_EXTRACTED RECORDS:_

Lemma GetRef_ref_keys p : GetRef p = 0 ↔ ref_keys p = ∅.
Proof.
  unfold GetRef, ref_keys. rewrite map_size_empty_iff. split; [intros ->; apply dom_empty_L|].
  apply dom_empty_inv_L.
Qed.

(** ** The annotations the operations write *)

Definition added (t : string) (p : Pod) : Pod :=
  set_pod_Annotations (Some (delete config.DeleteDelayAtKey
    (<[GetReferenceKey t := t]> (annotations p)))) p.
Definition dropped (t : string) (p : Pod) : Pod :=
  set_pod_Annotations (Some (delete (GetReferenceKey t) (annotations p))) p.

Lemma added_lookup t p k :
  annotations (added t p) !! k =
    if decide (k = config.DeleteDelayAtKey) then None
    else if decide (k = GetReferenceKey t) then Some t else annotations p !! k.
Proof.
  change (annotations (added t p)) with
    (delete config.DeleteDelayAtKey (<[GetReferenceKey t := t]> (annotations p))).
  destruct (decide (k = config.DeleteDelayAtKey)) as [->|H1]; [by rewrite lookup_delete_eq|].
  rewrite lookup_delete_ne by done.
  destruct (decide (k = GetReferenceKey t)) as [->|H2]; [by rewrite lookup_insert_eq|].
  by rewrite lookup_insert_ne.
Qed.

Lemma added_lookup_key t p v :
  annotations (added t p) !! GetReferenceKey v =
    if decide (GetReferenceKey v = GetReferenceKey t) then Some t
    else annotations p !! GetReferenceKey v.
Proof. rewrite added_lookup, decide_False; [done|]. apply refkey_ne_config. set_solver. Qed.

Lemma dropped_lookup t p k :
  annotations (dropped t p) !! k =
    if decide (k = GetReferenceKey t) then None else annotations p !! k.
Proof.
  change (annotations (dropped t p)) with (delete (GetReferenceKey t) (annotations p)).
  destruct (decide (k = GetReferenceKey t)) as [->|H]; [by rewrite lookup_delete_eq|].
  by rewrite lookup_delete_ne.
Qed.

Ltac config_key := apply refkey_ne_config; set_solver.

Lemma mount_pod_added n t p : mount_pod n p → mount_pod n (added t p).
Proof.
  intros [H1 H2 H3 H4 H5 H6 H7]. split; try done; try intros t'; rewrite added_lookup.
  - intros v. rewrite decide_False by config_key. case_decide as E; [|by apply H3].
    by intros [= <-].
  - rewrite decide_False by done. rewrite decide_False by (symmetry; config_key). done.
  - rewrite decide_False by done. rewrite decide_False by (symmetry; config_key). done.
Qed.

Lemma mount_pod_dropped n t p : mount_pod n p → mount_pod n (dropped t p).
Proof.
  intros [H1 H2 H3 H4 H5 H6 H7]. split; try done; try intros t'; rewrite dropped_lookup.
  - intros v. case_decide; [done|]. apply H3.
  - rewrite decide_False by (symmetry; config_key). done.
  - rewrite decide_False by (symmetry; config_key). done.
Qed.

Lemma ref_keys_added t p : ref_keys (added t p) = {[ GetReferenceKey t ]} ∪ ref_keys p.
Proof.
  apply set_eq. intros k. rewrite elem_of_union, elem_of_singleton, !elem_of_ref_keys. split.
  - intros (v & Hv & ->). rewrite added_lookup_key in Hv. case_decide as E; [by left|].
    right. eauto.
  - intros [->|(v & Hv & ->)].
    + exists t. rewrite added_lookup_key. by rewrite decide_True.
    + destruct (decide (GetReferenceKey v = GetReferenceKey t)) as [E|E].
      * exists t. rewrite added_lookup_key. by rewrite decide_True.
      * exists v. rewrite added_lookup_key. by rewrite decide_False.
Qed.

Lemma ref_keys_dropped t p : ref_keys (dropped t p) = ref_keys p ∖ {[ GetReferenceKey t ]}.
Proof.
  apply set_eq. intros k. rewrite elem_of_difference, elem_of_singleton, !elem_of_ref_keys.
  setoid_rewrite dropped_lookup. split.
  - intros (v & Hv & ->). case_decide; [done|]. eauto.
  - intros ((v & Hv & ->) & Hne). exists v. by rewrite decide_False.
Qed.

Lemma mount_pod_annotated n p : mount_pod n p → annotations p ≠ ∅.
Proof. intros [_ _ _ [v Hv] _ _ _] E. rewrite E in Hv. by rewrite lookup_empty in Hv. Qed.

(** ** Each operation implements its contract *)

(** A pod is in one state of the contract. *)
Lemma implements_spared n w w' l :
  spared (n, Namespace) w w' → implements n w l → implements n w' l.
Proof.
  intros [Hs Hm] [Hb Hi]. split; [|by rewrite Hs]. intros t. specialize (Hm t). specialize (Hb t). lia.
Qed.

(** A write of the mount pod, by an event that adds no mount. *)
Lemma implements_write {Y} (e : event Y) n w x w' p l :
  implements n w l → serve e w = (x, w') → adds_mounts e = false →
  store w' = <[(n, Namespace) := p]> (store w) → mount_pod n p → implements n w' (life_of p).
Proof.
  intros [Hb _] E He Hs Hp. split; [|by rewrite Hs, lookup_insert_eq].
  intros t. replace w' with (serve e w).2 by (by rewrite E).
  eapply Nat.le_lt_trans; [by apply serve_mounts|apply Hb].
Qed.

(** At every instant the pod is in a state of the contract that [V] allows. *)
Definition seen (n : string) (V : life → Prop) (w : W) : Prop := ∃ l, V l ∧ implements n w l.

(** [p] ends without a conflict in the state [l'] of the contract, through states
    that [V] allows, while others write other pods. *)
Definition op_ok (n : string) (V : life → Prop) (p : prog (option error)) (w : W) (l' : life)
    (ok : bool) : Prop :=
  rwp (@serve W S) (spared (n, Namespace)) (seen n V) p w (λ o w',
    ∃ r, o = Done r ∧ implements n w' l' ∧ on_err IsConflict r = false ∧
      bool_decide (r = None) = ok).

Section ops.
Context (n : string) (V : life → Prop).

Lemma seen_spared l w w' : V l → implements n w l → spared (n, Namespace) w w' → seen n V w'.
Proof. intros HV Hi Hs. exists l. split; [done|]. by eapply implements_spared. Qed.

Lemma op_ok_retry p w l ok : V l → op_ok n V p w l ok → op_ok n V (RetryOnConflict p) w l ok.
Proof.
  intros HV Hp. unfold op_ok in *. apply rwp_retry; [apply _|]. eapply rwp_mono; [|exact Hp].
  intros o w' (r & -> & Hi & Hc & Hr). split; [by exists r|]. intros r' [= <-]. split; [done|].
  intros w2 H2. split; [by eapply seen_spared|]. exists r. split_and!; try done.
  by eapply implements_spared.
Qed.

Lemma op_ok_ret w w' l r :
  V l → spared (n, Namespace) w w' → implements n w l → on_err IsConflict r = false →
  op_ok n V (Ret r) w' l (bool_decide (r = None)).
Proof.
  intros HV Hs Hi Hc w2 H2. assert (implements n w2 l) by (by do 2 (eapply implements_spared; [done|])).
  split; [by exists l|]. by exists r.
Qed.

Lemma op_ok_rely p w w' l ok : spared (n, Namespace) w w' → op_ok n V p w l ok → op_ok n V p w' l ok.
Proof. intros. by eapply rwp_rely; [apply _| |]. Qed.

(** A program that leaves the state alone, or reaches it, goes first. *)
Lemma op_ok_seq {Y} (p : prog Y) k w l (Q : Y → Prop) l' ok :
  rwp (@serve W S) (spared (n, Namespace)) (seen n V) p w (λ o w',
    ∃ y, o = Done y ∧ Q y ∧ implements n w' l) →
  (∀ y w', Q y → implements n w' l → op_ok n V (k y) w' l' ok) → op_ok n V (bind p k) w l' ok.
Proof.
  intros Hp Hk. unfold op_ok in *. apply rwp_bind; [apply _|]. eapply rwp_mono; [|exact Hp].
  intros o w' (y & -> & HQ & Hi). by apply Hk.
Qed.

Lemma op_ok_bind (p : prog (option error)) k w l l' ok :
  op_ok n V p w l true → (∀ w', implements n w' l → op_ok n V (k None) w' l' ok) →
  op_ok n V (bind p k) w l' ok.
Proof.
  intros Hp Hk. apply (op_ok_seq _ _ _ l (λ r, r = None)).
  - unfold op_ok in Hp. eapply rwp_mono; [|exact Hp]. intros o w' (r & -> & Hi & _ & Hr).
    apply bool_decide_eq_true in Hr. by exists r.
  - intros r w' -> Hi. by apply Hk.
Qed.

(** After a read of the mount pod. *)
Lemma op_ok_get c w l k l' ok :
  V l → implements n w l →
  (∀ e w1, spared (n, Namespace) w w1 → l = Gone → IsNotFound e = true →
     op_ok n V (k (Err e)) w1 l' ok) →
  (∀ p w1, spared (n, Namespace) w w1 → store w1 !! (n, Namespace) = Some p → mount_pod n p →
     l = life_of p → op_ok n V (k (Ok p)) w1 l' ok) →
  op_ok n V (bind (GetPod c n Namespace) k) w l' ok.
Proof.
  intros HV Hi Hg Hp. unfold op_ok in *. apply rwp_get.
  - intros w1 H1. by eapply seen_spared.
  - intros e w1 H1 E He. destruct Hi as [_ Hi]. rewrite E in Hi. by apply Hg.
  - intros p w1 H1 E. destruct Hi as [_ Hi]. rewrite E in Hi. destruct Hi as [Hm Hl].
    apply Hp; try done. by rewrite (proj1 H1).
Qed.

(** Calls that leave the pod alone. *)
Lemma op_ok_call {Y} (e : event Y) (k : Y → prog (option error)) w l l' ok :
  V l → pod_written e ≠ Some (n, Namespace) → adds_mounts e = false → implements n w l →
  (∀ x w', implements n w' l → op_ok n V (k x) w' l' ok) → op_ok n V (bind (call e) k) w l' ok.
Proof.
  intros HV H1 H2 Hi Hk. unfold op_ok in *. apply rwp_call. intros w1 Hw1. split; [by eapply seen_spared|].
  intros x w2 E. apply Hk. eapply implements_spared; [|exact Hi].
  replace w2 with (serve e w1).2 by (by rewrite E). etrans; [done|]. by apply serve_spared.
Qed.

(** A write of the mount pod. *)
Lemma op_ok_write (e : event (option error)) p w p' l :
  V (life_of p) → V l → l = life_of p' → adds_mounts e = false → mount_pod n p' →
  implements n w (life_of p) →
  (∀ w1, implements n w1 (life_of p) → store w1 !! (n, Namespace) = store w !! (n, Namespace) →
     ∃ w2, serve e w1 = (None, w2) ∧ store w2 = <[(n, Namespace) := p']> (store w1)) →
  op_ok n V (call e) w l true.
Proof.
  intros HV HV' -> He Hp Hi Hw w1 H1. assert (implements n w1 (life_of p)) as Hi1 by (by eapply implements_spared).
  split; [by exists (life_of p)|]. destruct (Hw w1 Hi1 (proj1 H1)) as (w2 & E & Hst). rewrite E. cbn [fst snd].
  assert (implements n w2 (life_of p')) as Hi2 by (by eapply (implements_write e)).
  by apply (op_ok_ret w2 w2 _ None).
Qed.
End ops.

Lemma notfound_noconflict e : IsNotFound e = true → IsConflict e = false.
Proof. by destruct e as [|[]| | |]. Qed.

Lemma AddRefOfMount_implements n V c t w l :
  V l → V (ref_step (AddTarget t) l).1 → implements n w l →
  op_ok n V (AddRefOfMount c t n) w (ref_step (AddTarget t) l).1 (ref_step (AddTarget t) l).2.
Proof.
  intros HV HV' Hi. apply op_ok_retry; [done|]. unfold add_ref. apply (op_ok_get _ _ _ _ l); [done..| |].
  { intros e w1 Hs -> He. apply (op_ok_ret n V w w1 Gone (Some e)); [done..|].
    by apply notfound_noconflict. }
  intros p w1 Hs Hp Hmp ->. assert (implements n w1 (life_of p)) as Hi1 by (by eapply implements_spared).
  unfold life_of in HV, HV', Hi, Hi1 |- *. destruct (pod_DeletionTimestamp p) as [ts|] eqn:Ets.
  { rewrite decide_True by done. by apply (op_ok_ret n V w1 w1 _ (Some _)). }
  rewrite decide_False by (by intros []). case_decide as Hk; cbn [ref_step fst snd] in *.
  - assert ({[GetReferenceKey t]} ∪ ref_keys p = ref_keys p) as E.
    { apply (ref_keys_lookup t n p) in Hk; [set_solver|done]. }
    rewrite E in *. by apply (op_ok_ret n V w1 w1 _ None).
  - unfold ReplacePodAnnotation, PatchPod. rewrite (mp_name n), (mp_namespace n) by done.
    change (delete config.DeleteDelayAtKey (<[GetReferenceKey t:=t]> (annotations p)))
      with (annotations (added t p)).
    assert (life_of p = Live (ref_keys p)) as El by (unfold life_of; by rewrite Ets).
    apply (op_ok_write n V _ p w1 (added t p)); rewrite ?El; try done.
    + unfold life_of. change (pod_DeletionTimestamp (added t p)) with (pod_DeletionTimestamp p).
      by rewrite Ets, ref_keys_added.
    + by apply mount_pod_added.
    + intros w2 _ E2. apply (serve_replace n Namespace (annotations (added t p))); [by rewrite E2|].
      by eapply mount_pod_annotated.
Qed.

_WHAT YOU SHOULD DO:_ The word "store" appears in some lines of the listing. Give the number of those lines, and only that.

_THE ANSWER:_ 4